The course of disease of the patients with pancreatic lymphoma is usually longer than that of the patients with pancreatic cancer. As the lesion is relatively large in pancreatic lymphoma, an abdominal lump is easily palpable. In our series, an abdominal lump was palpable in 6 (50%) patients in the pancreatic lymphoma group. In addition, as the majority of the pancreatic lymphoma cases originate from systemic lymphoma, characteristics of the lymphoma such as superficial lymph node enlargement and fever and night sweats are likely to occur. Those characteristics are relatively rare in patients with pancreatic cancer. Compared with pancreatic lymphoma, jaundice and back pain are more likely to occur in patients with pancreatic cancer. This is because pancreatic cancer has perivascular and perineural growth[12-15]. It is easy for pancreatic cancer to cause jaundice by bile duct infiltration or oppression or to cause back pain by erosion of the retroperitoneal nerve, which is more obvious at night. Regarding laboratory tests, since the pancreatic cancer is a tumor with duct infiltration, most patients show increases in two tumor markers, CEA and CA19-9.Those markers will usually not increase in patients with pancreatic lymphoma[16-18].

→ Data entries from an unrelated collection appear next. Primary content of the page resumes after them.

(* ===== verification/Main.v ===== *)
(** * Main: [Register] and the program of [main.go]

    [Register] ([ttn_exporter.go] lines 181-186) builds the collector
    and changes the default registry; [serverMetrics] and [main]
    ([main.go]) put the handler of [promhttp] at the metrics path, read
    the token and the gateway from the environment, call [Register] and
    serve.  The two flags are package variables initialised by
    [flag.String] before [main] runs ([vars]); [program] is the
    initialisation followed by [main].  The state is the [Process].

    [Register] is run from any registry that holds the Go collector and
    has not seen the names of the exporter ([Register_run]); the
    registry the program has at that point is the default one after
    [promhttp.Handler] has registered its counter and its gauge.  The
    program is run up to the server ([program_ready]), then request by
    request ([served]): a scrape runs the four collectors of the
    library, which only send metrics, and then [Collect]. *)

From S2P Require Import Prelude GoMonad Float64 Strconv Json Prometheus.
From S2P Require Import Stats Http Runtime Collector Registry Process.
From S2P Require Import StrconvRef JsonRef.

#[local] Open Scope Z_scope.

Section Program.
Context `{Strconv} `{JsonSyntax} `{TimeFormat} `{NetUrl} `{ClientGolang}.

(** ** The exporter package *)

(** A [*ttnCollector] as a [prometheus.Collector]: its two methods. *)
Definition ttn_Collector (collector : ttnCollector) : Collector :=
  mkCollector (Describe collector) (Collect collector).

Definition Register (apiToken gateway : string) : Go Process unit :=
  let collector := newTtnCollector apiToken gateway in
  prometheus_MustRegister (version_NewCollector "ttn_exporter") ;;
  prometheus_MustRegister (ttn_Collector collector) ;;
  _ <- prometheus_Unregister collectors_NewGoCollector ;;
  ret tt.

Comparison of ultrasonic characteristics of pancreatic lymphoma and pancreatic cancer

There were no significant differences in the lesion position, lesion echo, or the blood flow of the lesion between the two diseases. Pancreatic head lesions are commonly seen in both diseases. In this study, pancreatic head lesions accounted for 58.3% of cases in the pancreatic lymphoma group and 63.3% of cases in the pancreatic cancer group. In addition, some lesions located in the body or the tails of the pancreas were diffuse (Figure (Figure1A).1A). All the lesions had low echo, and most lesions did not have any blood flow signals (Figure (Figure1B1B and andCC).

Figure 1
ultrasonic manifestation. A: Diffuse pancreatic lymphoma (arrows): the pancreas showed diffuse enlargement and the echo decreased; B: Pancreatic lymphoma (arrows): a low echo lump was seen in the pancreatic head. There were no blood flow signals; C: Pancreatic ...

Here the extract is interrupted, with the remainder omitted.